For the past half-decade, the field of People Analytics has undergone significant growth and has been adopted by a number of organizations. The organizations that have developed advanced skills in analytics are witnessing positive business outcomes and better employee experiences.
Teradata Vantage contributed to the growth of People Analytics by empowering Teradata’s platform with NewSQL, Machine Learning and Graph Engine which has enabled users to build an end-to-end analytical pipeline on a single platform.
One of the leading telecom companies of South Asia wanted to leverage the power of People Analytics to predict which of their key employees were likely to churn and to identify those employees who has the potential to play a pivotal role in organizational success. The company was also going through a digital transformation and merger with another local telecom company.

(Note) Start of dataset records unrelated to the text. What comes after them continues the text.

(** [dt.isoformat()] for [dt = datetime.now(timezone.utc)]. *)
Definition isoformat (dt : datetime) : string :=
  digits 4 (year dt) +:+ "-" +:+ digits 2 (month dt) +:+ "-" +:+ digits 2 (day dt)
  +:+ "T" +:+ digits 2 (hour dt) +:+ ":" +:+ digits 2 (minute dt)
  +:+ ":" +:+ digits 2 (second dt)
  +:+ (if Nat.eqb (microsecond dt) 0 then EmptyString else "." +:+ digits 6 (microsecond dt))
  +:+ "+00:00".

Definition lift {St A : Type} (r : Res A) : M St A := fun s => (r, s).

(** *** [json.dump] *)

(** What a caller may hand to [json.dump].  The signatures of the store
    say [Dict[str, Any]], and [Any] is any object: next to the JSON
    values there are tuples, mappings with keys that are not strings,
    and objects of classes [json] has no encoding for.  A key of a
    mapping is a string, an [int], a [bool], [None], or some other
    hashable object, of which only the name of the class matters here.
    Numbers are integers, as in [Json]; floating-point numbers are left
    out.  An object is a finite tree: a list or a mapping that contains
    itself is not among them. *)
Inductive Key : Type :=
| KStr (s : string)
| KInt (n : Z)
| KBool (b : bool)
| KNone
| KOther (class_name : string).

Inductive Obj : Type :=
| ONone
| OBool (b : bool)
| OInt (n : Z)
| OStr (s : string)
| OList (xs : list Obj)
| OTuple (xs : list Obj)
| ODict (kvs : list (Key * Obj))
| OOther (class_name : string).   (* a set, a datetime, a [GraphState], ... *)

(** A JSON value is such an object. *)
Fixpoint of_json (v : Json) : Obj :=
  match v with
  | JNull => ONone
  | JBool b => OBool b
  | JNum n => OInt n
  | JStr s => OStr s
  | JArr xs => OList (map of_json xs)
  | JObj kvs => ODict (map (fun kv => (KStr (fst kv), of_json (snd kv))) kvs)
  end.

(** A mapping of JSON values, as a mapping of objects with the same keys. *)
Definition objects (d : Dict Json) : Dict Obj :=
  map (fun kv => (fst kv, of_json (snd kv))) d.

(** The key [json] writes for a key of a mapping. *)
Definition key_str (k : Key) : Res string :=
  match k with
  | KStr s => Ok s
  | KInt n => Ok (str_of_int n)
  | KBool true => Ok "true"
  | KBool false => Ok "false"
  | KNone => Ok "null"
  | KOther class_name =>
      Raise (Exn TypeError
               ("keys must be str, int, float, bool or None, not " +:+ class_name))
  end.

(** [f] on every item, from left to right, up to the first that raises. *)
Fixpoint all_ok {A B : Type} (f : A -> Res B) (l : list A) : Res (list B) :=
  match l with
  | [] => Ok []
  | x :: l' =>
      match f x with
      | Raise e => Raise e
      | Ok y =>
          match all_ok f l' with
          | Raise e => Raise e
          | Ok ys => Ok (y :: ys)
          end
      end
  end.

(** The mapping [json.load] builds from the members of a JSON object as
    they are written: a name that comes again keeps its place and takes
    the later value. *)
Definition dict_of_pairs (l : list (string * Json)) : Dict Json :=
  fold_left (fun d kv => dict_set (fst kv) (snd kv) d) l [].

(** [json.dump(o, f)], told by what [json.load] reads back from the text
    written: a tuple is written as an array, a key that is not a string
    as the string [json] makes of it, and the first object met that has
    no encoding, or key that is not of the five kinds, raises
    [TypeError]. *)
Fixpoint json_dump (o : Obj) : Res Json :=
  match o with
  | ONone => Ok JNull
  | OBool b => Ok (JBool b)
  | OInt n => Ok (JNum n)
  | OStr s => Ok (JStr s)
  | OList xs | OTuple xs =>
      match all_ok json_dump xs with
      | Ok vs => Ok (JArr vs)
      | Raise e => Raise e
      end
  | ODict kvs =>
      match all_ok (fun kv =>
                      match key_str (fst kv) with
                      | Raise e => Raise e
                      | Ok k =>
                          match json_dump (snd kv) with
                          | Raise e => Raise e
                          | Ok v => Ok (k, v)
                          end
                      end) kvs with
      | Ok members => Ok (JObj (dict_of_pairs members))
      | Raise e => Raise e
      end
  | OOther class_name =>
      Raise (Exn TypeError
               ("Object of type " +:+ class_name +:+ " is not JSON serializable"))
  end.

End Builtins.
Import Builtins.

(* ================================================================= *)
(** ** checkpoint.py: the checkpoint store *)

Module CheckpointStore.

Section WithEnv.
Context {U : Type}.

(** [datetime.now(timezone.utc)] *)
Variable utcnow : M U datetime.

(** [str(self.checkpoint_dir / name)] *)
Variable path_of : string -> string.

(** A mapping with string keys, as an object. *)
Definition str_keyed (d : Dict Obj) : Obj :=
  ODict (map (fun kv => (KStr (fst kv), snd kv)) d).

(** [save], for a [checkpoint_id] that names a file of the directory
    (see [file_stem]).  [open(filepath, "w")] creates the file or
    empties it, and [json.dump] writes into it piece by piece: when it
    raises, the file stays, with the beginning of a document. *)
Definition save (checkpoint_id : string) (state : Obj)
           (metadata : option (Dict Obj)) : M (World U) string :=
  let metadata :=
    match metadata with
    | Some (kv :: kvs) => kv :: kvs
    | _ => []                         (* [metadata or {}] *)
    end in
  now <- on_env utcnow ;;
  let metadata := dict_set "timestamp" (OStr (isoformat now)) metadata in
  let metadata := dict_set "checkpoint_id" (OStr checkpoint_id) metadata in
  let checkpoint_data :=
    ODict [(KStr "state", state); (KStr "metadata", str_keyed metadata)] in
  match json_dump checkpoint_data with
  | Ok doc =>
      modify (fun w => with_files (dict_set checkpoint_id (FJson doc) (files w)) w) ;;;
      ret (path_of (checkpoint_id +:+ ".json"))
  | Raise e =>
      modify (fun w => with_files (dict_set checkpoint_id truncated (files w)) w) ;;;
      raise e
  end.

(** [load]: Python's [None] is [JNull]. *)
Definition load (checkpoint_id : string) : M (World U) Json :=
  dir <- gets files ;;
  match dict_get checkpoint_id dir with
  | None => ret JNull
  | Some (FJson doc) => ret doc
  | Some (FError e) => raise e
  end.

(** [a != b] for a JSON value and a [str]. *)
Definition differs (v : Json) (s : string) : bool :=
  match v with
  | JStr s' => negb (String.eqb s' s)
  | _ => true
  end.

(** One round of the loop of [list_checkpoints], inside its [try]: the
    summary to append, or nothing when the round ends in [continue]. *)
Definition summarize (conversation_id : option string) (stem : string)
           (entry : FileEntry) : M (World U) (option Json) :=
  data <- (match entry with
           | FJson doc => ret doc
           | FError e => raise e
           end) ;;
  metadata <- lift (py_get data "metadata" (JObj [])) ;;
  skip <-
    (if truthy_str conversation_id then
       state <- lift (py_get data "state" (JObj [])) ;;
       cid <- lift (py_get state "conversation_id" JNull) ;;
       ret (differs cid (match conversation_id with Some c => c | None => EmptyString end))
     else ret false) ;;
  if (skip : bool) then ret None
  else
    checkpoint_id <- lift (py_get metadata "checkpoint_id" (JStr stem)) ;;
    timestamp <- lift (py_get metadata "timestamp" JNull) ;;
    state1 <- lift (py_get data "state" (JObj [])) ;;
    conv <- lift (py_get state1 "conversation_id" JNull) ;;
    state2 <- lift (py_get data "state" (JObj [])) ;;
    step <- lift (py_get state2 "current_step" JNull) ;;
    ret (Some (JObj [("checkpoint_id", checkpoint_id);
                     ("timestamp", timestamp);
                     ("conversation_id", conv);
                     ("current_step", step);
                     ("metadata", metadata)])).

(** [for filepath in self.checkpoint_dir.glob("*.json")] *)
Fixpoint scan (conversation_id : option string) (entries : Dir)
         (checkpoints : list Json) : M (World U) (list Json) :=
  match entries with
  | [] => ret checkpoints
  | (stem, entry) :: rest =>
      found <- try_except
                 (summarize conversation_id stem entry)
                 (fun e =>
                    match exn_class e with
                    | JSONDecodeError | IOError | TimeoutError =>
                        ret None                              (* [continue] *)
                    | _ => raise e
                    end) ;;
      scan conversation_id rest
           (match found with
            | Some summary => checkpoints ++ [summary]
            | None => checkpoints
            end)
  end.

Definition list_checkpoints (conversation_id : option string)
  : M (World U) (list Json) :=
  dir <- gets files ;;
  checkpoints <- scan conversation_id dir [] ;;
  lift (sort_reverse (fun x => py_get x "timestamp" (JStr EmptyString)) checkpoints).

Definition rollback (checkpoint_id : string) : M (World U) Json :=
  checkpoint_data <- load checkpoint_id ;;
  if negb (truthy checkpoint_data) then ret JNull
  else lift (py_get checkpoint_data "state" JNull).

Definition delete (checkpoint_id : string) : M (World U) bool :=
  dir <- gets files ;;
  match dict_get checkpoint_id dir with
  | Some _ =>
      modify (fun w => with_files (dict_remove checkpoint_id (files w)) w) ;;;
      ret true
  | None => ret false
  end.

End WithEnv.

Section Cleanup.
Context {U Time : Type}.

(** File times are floating-point seconds.  What the code does with
    them is read the clock, subtract a whole number of seconds and
    compare; these three, and the modification time [stat] reports for
    the file of a checkpoint (or the exception it raises), are taken as
    given. *)
Variable now_timestamp : M U Time.          (* [datetime.now(timezone.utc).timestamp()] *)
Variable minus_seconds : Time -> Z -> Time. (* [t - n] *)
Variable before : Time -> Time -> bool.     (* [a < b] *)
Variable st_mtime : string -> Res Time.     (* [filepath.stat().st_mtime] *)



End Cleanup.

End CheckpointStore.

(* ================================================================= *)
(** ** supervisor.py: the facade *)

Module Supervisor.

Section WithEnv.
Context {U : Type}.

Variable utcnow : M U datetime.
Variable path_of : string -> string.

(** [uuid4().hex] *)
Variable uuid4_hex : M U string.

Record t : Type := mk {
  runner : RunnerConfig;
  policy_enforcer : PolicyEnforcer.t U
}.

Definition enforce_policy (self : t) (action resource : string)
           (context : option (Dict Json)) : M (Sys U) Json :=
  log (EvEnforce action resource
         (match context with Some c => JObj c | None => JNull end)) ;;;
  on_world (on_env (PolicyEnforcer.enforce (policy_enforcer self)
                                            action resource context)).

Based on the data sources available from employees’ profiles, different behaviors and traits of employees were identified to establish a baseline foundation. All the data sources were staged in Teradata. From LinkedIn and LinkedIn Learning profiles, things like prior experience, total experience, education, skills, trainings and interests were extracted through a web scrapper. Data exploration and profiling was done with Teradata DataFrames using Jupyter Notebook. The next step was the segmentation of employees in which scoring was done based on their performance, engagement activities and contribution toward the organization which also included training and development of individuals. The top 10% were marked as High Profile (HiPo) employees, the next 60% were marked as Medium, and rest as Low. Following the segmentation phase, an ADS was built and featured selection was carried out in Vantage. Multiple machine learning algorithms were implemented and, based on the results, the best model was selected to identify employees who were likely to churn in upcoming quarter and those employees who had the potential to become HiPo in the coming year.
Insights were built based on the predictive results.One of the most interesting insights showed that the biggest chunk of predicted churn is within the first 2 years of employment (23%) and the second biggest predicted churn is between 10 -12 years of employment. It was suggested that policies should be devised to retain these employees. Suggestions included offering different loans, automotive financing and other incentives which can bind employees to a company for a longer period of time.
Another insight brought to light was that a particular department was predicted to have the highest churn (28%). For this department, the average predicted churn was an estimated 7 years as opposed to the general organizational trend of a 1-2-year employee lifecycle.
Results showed that predicted churners at the most junior grade -- Level 1 -- in this department had gotten less percentage of recent incremental salary raises as compared to the rest of the employees in the same job grade. The churn at this level was predicted to be 9% and the tenure of these predicted churners was less than non-churners by 3.74 years. The churn at level 2 was 10%; employees were predicted to stay longer in Level 2 before churning. The age of predicted churning employees was lower than average as well. For level 3, employees who were younger than the average age were predicted to churn. Their tenure was less and they were given less incremental raises, which resulted in a 14% predicted churn for level 3. There was not any significant difference in the variables’ distribution for the level 4 grade, but still the highest churn predicted was for this grade was 30%.
Based on the age of the employee at the time of joining, the biggest chunk of people who have the potential to become a top performer joined between 25 to 28 years of age. A significant decrease was visible after this age bracket. This showed that employees who joined the company at earlier ages were more career oriented and put in an effort to mark their footprint within the organization. This also indicated that employees with a certain amount of prior experience had the potential to perform better.
Employees joining from telecom and banking sectors showed potential to become HiPo; yet employees from a computer software industry background didn’t show potential to become top performers within our analysis.
Most of the employees did join the company with a certain number of years of experience; and a major chunk of employees had 4 years or less of experience before joining. Employees with 10 to 14 years of prior experience were most likely to be Top Performers if percentages are taken into consideration.
The results achieved by this model were promising. The predictive trend analysis depicted the actual circumstances of the organization related to employee engagement and attrition. The Human Resource department devised policies and strategies to control the employee attrition by using the analytical model, which in turn brought up the retention policies.
On the other hand, this solution also made the management accountable as they had to justify prominent churn figures under certain managers. The outcome of the model also highlighted short comings in the employee evaluation process.
Collectively, the model increased human resource management awareness within the organization and allowed the management to focus on areas that could prove promising in employee retention and satisfaction.